However, many BI projects are stalled and/or eventually killed because of a failure by the team to understand accurately what data was required, and how to access it successfully and make it usable. Usability is a key concept. How do you take a dozen columns (with names such as “xtssalescongproc”) and consolidate them in a central fact table that has readable column names, so that end users can leverage self-service BI technologies in the future?

The following are a few general tips to help avoid the pitfalls of navigating access to isolated data:

  1. Establish strong executive sponsorship early. The success of your project will be determined by how deeply and broadly across enterprise stores you have executive mandate. Asking for access is merely 1 percent of the effort. You might be incurring significant time and costs across divisions—often, potentially affecting their service to customers to grant the analysis, access, and/or aggregation that you might be asking of them. In addition, does that division truly understand their own data? How much time are you asking them to analyze and assess even what data and capacity they have to provide for you? Do not underestimate the importance of executive sponsorship or the potential cost of time and resources that you might be asking across other high-value data stores and the people who manage them.
  2. Does anyone truly know the data? This might seem like an obvious question; but, as we have done more of these efforts, it never ceases to surprise how little enterprise customers often know about their own data. Many ambitious BI projects are halted quickly, with a realization that first a project team must perform a full analysis of all enterprise data stores, which can often take months. Simply looking at tables can befuddle architects who are new to the data source, as column names do not inherently describe the data that they contain. Often, applications and stores have merely been maintained and not enhanced over the years, and the intent and design of data stores is tribal knowledge that was lost long ago. Can you effectively look at a 500-plus-table database and understand every relationship without understanding the minutiae of every application that utilizes the store? Using advanced vendor tools and ample time, perhaps. The devil is in the details, and the strength of your dimensions and attributes later depends on your understanding of the raw data sources that are at the base of your aggregation.
  3. Understand local priorities, and consolidate.The highest BI reporting demands are often local/regional in nature (by country/trading domain), which begs the question: Do you truly need a giant, aggregated DW store immediately?

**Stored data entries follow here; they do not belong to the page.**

(** C26: sleeping and waking.  [sleep], called with the lock [W] held, gives up the
    CPU with [W] free and the slot asleep on [chan]: both changes become visible
    together, since the slot's own lock is held until the scheduler releases it.
    From then on a [wakeup] of the channel by anyone else makes exactly the
    sleepers on that channel runnable, this one included; and once the scheduler
    picks the slot, [sleep] returns with [W] held again, the channel cleared and
    the thread's registers back. *)
Theorem sleep_wakeup s me q W chan :
  running s me q -> is_global W -> lock_free W s ->
  exists v s1 s2, sleep_enter chan (Some W) (locked_state W s) = Done (me, v) s1
    /\ scheduler_back me s1 = Done tt s2 /\ scheduling s2 /\ lock_free W s2
    /\ procs s2 !! me = Some (set_p_context (regs s) (set_p_state SLEEPING (set_p_chan chan q)))
    /\ (forall j, j <> me -> procs s2 !! j = procs s !! j)
    /\ (forall r, hart_ok r -> plocks_free (fun _ => False) r -> c_proc (cpu0 r) <> Some me ->
         exists r', wakeup chan r = Done tt r'
           /\ forall j q', procs r !! j = Some q' ->
                procs r' !! j = Some (if decide (c_proc (cpu0 r) <> Some j /\ p_state q' = SLEEPING /\ p_chan q' = chan)
                                     then set_p_state RUNNABLE q' else q'))
    /\ (forall r q', scheduling r -> lock_free W r -> procs r !! me = Some q' -> p_state q' = RUNNABLE ->
         exists r1 r2, scheduler_try me r = Done true r1 /\ sleep_leave me v W r1 = Done tt r2
           /\ lock_held W r2 /\ regs r2 = p_context q'
           /\ procs r2 !! me = Some (set_p_chan PNull (set_p_state RUNNING q'))).
Proof.
  intros R HW Hw. pose proof R as [Hh Hn Hc Hq [Hl Hf]].
  exists (c_bool (intr_get s)), (parked me (asleep chan) (touch s)), (descheduled me (asleep chan) (touch s)).
  assert (Ht : running (touch s) me q).
  { split; [by apply hart_ok_touch|by rewrite noff_touch|done|done|by apply plocks_free_touch]. }
  split. { pose proof (sleep_enter_ok s me q W chan (fun ps => ps) R HW Hw Hq) as E.
    by rewrite !(table_id (fun ps => ps)) in E by done. }
  split. { rewrite (running_back me q _ _ Ht). by rewrite touch_touch. }
  split. { by eapply scheduling_descheduled. }
  split.
  { unfold lock_free. replace (get_lock W _) with (get_lock W s); [exact Hw|].
    rewrite <- (get_lock_touch W s). by destruct W as [| | | | |j]; [..|destruct (HW j)]. }
  split. { exact (lookup_alter_slot s me q (fun q => set_p_context (regs s) (asleep chan q)) Hq). }
  split. { intros j Hj. cbn. by rewrite list_lookup_alter_ne. }
  split.
  - intros r Hrh [Hrl Hrf] Hrc. eexists. split; [apply wakeup_ok; [done|done|]|].
    + intros j Hj _. apply Hrf; [done|tauto].
    + intros j q' Hq'. pose proof (lookup_lt_Some _ _ _ Hq') as Hj. rewrite Hrl in Hj.
      change (procs (table ?F (touch r))) with (F (procs r)). rewrite (woken_lookup _ _ _ _ q') by done. f_equal.
      unfold wake1. destruct (decide (c_proc (cpu0 r) = Some j)) as [E|E].
      * rewrite bool_decide_eq_true_2 by done. rewrite decide_False; [done|]. intros [? _]. done.
      * rewrite bool_decide_eq_false_2 by done.
        destruct (decide (p_state q' = SLEEPING)) as [E1|E1], (decide (p_chan q' = chan)) as [E2|E2];
          rewrite ?(bool_decide_eq_true_2 _ E1), ?(bool_decide_eq_false_2 _ E1),
            ?(bool_decide_eq_true_2 _ E2), ?(bool_decide_eq_false_2 _ E2); cbn [andb];
          [by rewrite decide_True|rewrite decide_False; naive_solver..].
  - intros r q' Sr Wr Hq' Hst. exists (dispatched me q' r). eexists. split.
    { rewrite (scheduler_try_ok me q') by first [apply Sr|done]. by rewrite bool_decide_eq_true_2. }
    split. { apply sleep_leave_ok; first [exact HW|exact Wr|apply Sr|done]. }
    assert (Hr : get_lock W (resumed me q' (set_p_chan PNull) (c_bool (intr_get s)) r) = get_lock W r).
    { by destruct W as [| | | | |j]; [..|destruct (HW j)]. }
    split; [|split].
    + apply locked_state_held. by apply lock_exists_global.
    + by destruct W as [| | | | |j]; [..|destruct (HW j)].
    + set (x := resumed _ _ _ _ _).
      replace (procs (locked_state W x)) with (procs x) by (by destruct W as [| | | | |j]; [..|destruct (HW j)]).
      exact (lookup_alter_slot r me q' (fun q => set_p_chan PNull (set_p_state RUNNING q)) Hq').
Qed.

Or can you more effectively build a distributed warehouse and BI strategy, focusing on local/regional needs along with corporate? This is explored in more depth in the next section, as there might be significant cost savings, less network saturation, and performance benefits to a decentralized approach.

 

Consider Approaching Data Warehousing in Phases

Many BI and DW projects begin with ambitions to design and build the world’s greatest aggregated, dimensional store ever, with the intention of replicating subsets of the dimensional stores to geographies (the notion of data marts). However, is this approach always necessary or even feasible? Nearly every DW and BI project underestimates the investment of time and resources that it takes to design aggregation and scrub, build, and/or replicate data to independent MOLAP stores to support global enterprise needs.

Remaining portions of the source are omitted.